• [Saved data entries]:
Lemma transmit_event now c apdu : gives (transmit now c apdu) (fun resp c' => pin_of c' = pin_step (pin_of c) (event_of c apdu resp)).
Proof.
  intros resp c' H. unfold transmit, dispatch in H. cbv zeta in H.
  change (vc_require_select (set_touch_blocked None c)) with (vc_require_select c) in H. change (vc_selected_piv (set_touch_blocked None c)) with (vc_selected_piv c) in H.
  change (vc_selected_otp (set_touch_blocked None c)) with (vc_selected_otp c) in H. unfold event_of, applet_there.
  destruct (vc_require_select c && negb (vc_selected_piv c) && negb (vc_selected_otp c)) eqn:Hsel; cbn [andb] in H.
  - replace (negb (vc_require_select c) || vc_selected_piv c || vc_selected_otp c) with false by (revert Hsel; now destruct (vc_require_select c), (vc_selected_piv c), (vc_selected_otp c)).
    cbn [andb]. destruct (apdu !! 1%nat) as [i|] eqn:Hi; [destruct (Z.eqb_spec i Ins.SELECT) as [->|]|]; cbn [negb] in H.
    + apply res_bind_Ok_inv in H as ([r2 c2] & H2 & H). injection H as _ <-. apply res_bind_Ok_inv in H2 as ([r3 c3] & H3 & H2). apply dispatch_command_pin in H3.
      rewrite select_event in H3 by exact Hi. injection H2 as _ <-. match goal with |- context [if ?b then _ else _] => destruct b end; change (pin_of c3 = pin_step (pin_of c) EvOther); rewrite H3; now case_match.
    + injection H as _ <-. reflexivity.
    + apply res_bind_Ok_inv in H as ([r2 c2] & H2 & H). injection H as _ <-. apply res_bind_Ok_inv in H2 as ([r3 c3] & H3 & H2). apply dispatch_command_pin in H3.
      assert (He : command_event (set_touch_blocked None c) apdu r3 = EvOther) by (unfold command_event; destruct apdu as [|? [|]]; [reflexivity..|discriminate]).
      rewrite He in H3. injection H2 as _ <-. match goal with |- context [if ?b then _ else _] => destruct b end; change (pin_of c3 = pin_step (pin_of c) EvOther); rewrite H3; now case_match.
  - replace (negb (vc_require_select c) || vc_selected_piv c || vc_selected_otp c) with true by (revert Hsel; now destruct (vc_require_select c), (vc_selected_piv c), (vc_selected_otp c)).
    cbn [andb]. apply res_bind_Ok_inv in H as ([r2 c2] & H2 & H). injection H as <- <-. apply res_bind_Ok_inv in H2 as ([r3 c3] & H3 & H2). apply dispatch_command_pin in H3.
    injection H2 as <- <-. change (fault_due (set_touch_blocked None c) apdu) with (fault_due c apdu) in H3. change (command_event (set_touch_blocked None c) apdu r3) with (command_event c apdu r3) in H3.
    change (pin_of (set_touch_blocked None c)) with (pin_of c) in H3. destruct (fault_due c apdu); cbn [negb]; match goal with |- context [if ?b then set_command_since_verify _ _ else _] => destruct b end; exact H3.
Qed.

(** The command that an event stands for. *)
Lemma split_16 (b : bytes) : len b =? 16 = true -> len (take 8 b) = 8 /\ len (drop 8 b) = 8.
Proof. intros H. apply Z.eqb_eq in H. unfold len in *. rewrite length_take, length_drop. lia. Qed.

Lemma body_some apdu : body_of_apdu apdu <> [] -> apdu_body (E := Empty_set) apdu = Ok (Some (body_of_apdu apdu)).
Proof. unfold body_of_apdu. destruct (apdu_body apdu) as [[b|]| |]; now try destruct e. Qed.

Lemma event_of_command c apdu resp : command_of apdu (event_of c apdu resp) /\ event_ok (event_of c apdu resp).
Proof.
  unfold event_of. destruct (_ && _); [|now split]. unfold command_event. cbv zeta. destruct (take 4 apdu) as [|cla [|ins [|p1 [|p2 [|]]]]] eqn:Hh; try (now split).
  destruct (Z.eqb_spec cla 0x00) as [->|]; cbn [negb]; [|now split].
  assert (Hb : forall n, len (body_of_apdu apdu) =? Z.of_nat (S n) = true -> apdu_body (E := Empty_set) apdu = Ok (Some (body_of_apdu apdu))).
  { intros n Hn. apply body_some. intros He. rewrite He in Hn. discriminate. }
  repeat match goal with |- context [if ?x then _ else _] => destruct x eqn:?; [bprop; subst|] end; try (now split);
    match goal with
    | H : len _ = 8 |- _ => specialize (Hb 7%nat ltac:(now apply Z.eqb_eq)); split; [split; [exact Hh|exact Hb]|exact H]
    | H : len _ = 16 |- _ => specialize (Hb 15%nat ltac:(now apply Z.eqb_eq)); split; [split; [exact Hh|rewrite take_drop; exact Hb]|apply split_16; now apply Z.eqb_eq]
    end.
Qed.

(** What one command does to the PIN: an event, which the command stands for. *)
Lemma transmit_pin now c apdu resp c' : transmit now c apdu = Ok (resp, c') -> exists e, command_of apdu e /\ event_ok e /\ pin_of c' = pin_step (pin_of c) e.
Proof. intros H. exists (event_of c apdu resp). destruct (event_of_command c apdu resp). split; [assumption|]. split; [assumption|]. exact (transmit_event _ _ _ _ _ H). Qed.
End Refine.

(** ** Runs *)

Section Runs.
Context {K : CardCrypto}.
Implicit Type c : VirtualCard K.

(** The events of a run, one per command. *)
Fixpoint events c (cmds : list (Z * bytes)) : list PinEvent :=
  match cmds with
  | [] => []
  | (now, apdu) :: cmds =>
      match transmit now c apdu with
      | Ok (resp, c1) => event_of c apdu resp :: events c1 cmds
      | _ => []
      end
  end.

• [Goal of the exercise]: Every line above that holds the word "exact" should be copied out.

• [Output of the task]:
      rewrite select_event in H3 by exact Hi. injection H2 as _ <-. match goal with |- context [if ?b then _ else _] => destruct b end; change (pin_of c3 = pin_step (pin_of c) EvOther); rewrite H3; now case_match.
    change (pin_of (set_touch_blocked None c)) with (pin_of c) in H3. destruct (fault_due c apdu); cbn [negb]; match goal with |- context [if ?b then set_command_since_verify _ _ else _] => destruct b end; exact H3.
    | H : len _ = 8 |- _ => specialize (Hb 7%nat ltac:(now apply Z.eqb_eq)); split; [split; [exact Hh|exact Hb]|exact H]
    | H : len _ = 16 |- _ => specialize (Hb 15%nat ltac:(now apply Z.eqb_eq)); split; [split; [exact Hh|rewrite take_drop; exact Hb]|apply split_16; now apply Z.eqb_eq]
Proof. intros H. exists (event_of c apdu resp). destruct (event_of_command c apdu resp). split; [assumption|]. split; [assumption|]. exact (transmit_event _ _ _ _ _ H). Qed.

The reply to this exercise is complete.